#### WHAT YOU HAVE TO DO
Once the line containing "if (c <? 0x80)%N" has been written out, stop; until then, restate each line of the entries below word for word from the first.

#### RECORD EXCERPTS

/---

(** * node-loggly-bulk: the message preparation and dispatch pipeline

    A shallow embedding of [lib/loggly/client.js]: the truncation step
    ([truncateLargeMessage]), the serialisation helpers ([stringify],
    the inner [serialize] of [log]), the tag filter ([tagFilter]), the
    assembly of the request in [Loggly.prototype.log] and the completion
    handler it passes to the delivery layer.

    JavaScript strings are sequences of UTF-16 code units; objects live
    in a heap and are referred to by location, so that cyclic messages
    can be written down. *)

From Stdlib Require Import ZArith NArith List Ascii String Lia.
From Stdlib Require Import Numbers.DecimalString Numbers.DecimalPos Numbers.DecimalZ.
From stdpp Require Import base option list gmap strings.

Local Open Scope Z_scope.

(** ** JavaScript strings *)

Module JsString.

(** A string is the list of its UTF-16 code units. *)
Definition code_unit := N.
Definition jsstring := list code_unit.

(** String literals of the source: every character of the literals used
    in [client.js] is ASCII, one code unit each. *)
Definition js (s : string) : jsstring :=
  map N_of_ascii (list_ascii_of_string s).

Definition is_high_surrogate (c : code_unit) : bool :=
  ((0xD800 <=? c) && (c <=? 0xDBFF))%N.

Definition is_low_surrogate (c : code_unit) : bool :=
  ((0xDC00 <=? c) && (c <=? 0xDFFF))%N.

(** [Buffer.byteLength(str)] with the default encoding, UTF-8: one byte
    below U+0080, two below U+0800, four for a surrogate pair, three for
    anything else (a lone surrogate is encoded as U+FFFD). *)
Fixpoint byteLength (s : jsstring) : Z :=
  match s with
  | [] => 0
  | c :: rest =>
      if (c <? 0x80)%N then 1 + byteLength rest
      else if (c <? 0x800)%N then 2 + byteLength rest
      else if is_high_surrogate c then
        match rest with
        | d :: rest' =>
            if is_low_surrogate d then 4 + byteLength rest'
            else 3 + byteLength rest
        | [] => 3
        end
      else 3 + byteLength rest
  end.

\---

#### WRITTEN RESPONSE
(** * node-loggly-bulk: the message preparation and dispatch pipeline

    A shallow embedding of [lib/loggly/client.js]: the truncation step
    ([truncateLargeMessage]), the serialisation helpers ([stringify],
    the inner [serialize] of [log]), the tag filter ([tagFilter]), the
    assembly of the request in [Loggly.prototype.log] and the completion
    handler it passes to the delivery layer.

    JavaScript strings are sequences of UTF-16 code units; objects live
    in a heap and are referred to by location, so that cyclic messages
    can be written down. *)

From Stdlib Require Import ZArith NArith List Ascii String Lia.
From Stdlib Require Import Numbers.DecimalString Numbers.DecimalPos Numbers.DecimalZ.
From stdpp Require Import base option list gmap strings.

Local Open Scope Z_scope.

(** ** JavaScript strings *)

Module JsString.

(** A string is the list of its UTF-16 code units. *)
Definition code_unit := N.
Definition jsstring := list code_unit.

(** String literals of the source: every character of the literals used
    in [client.js] is ASCII, one code unit each. *)
Definition js (s : string) : jsstring :=
  map N_of_ascii (list_ascii_of_string s).

Definition is_high_surrogate (c : code_unit) : bool :=
  ((0xD800 <=? c) && (c <=? 0xDBFF))%N.

Definition is_low_surrogate (c : code_unit) : bool :=
  ((0xDC00 <=? c) && (c <=? 0xDFFF))%N.

(** [Buffer.byteLength(str)] with the default encoding, UTF-8: one byte
    below U+0080, two below U+0800, four for a surrogate pair, three for
    anything else (a lone surrogate is encoded as U+FFFD). *)
Fixpoint byteLength (s : jsstring) : Z :=
  match s with
  | [] => 0
  | c :: rest =>
      if (c <? 0x80)%N then 1 + byteLength rest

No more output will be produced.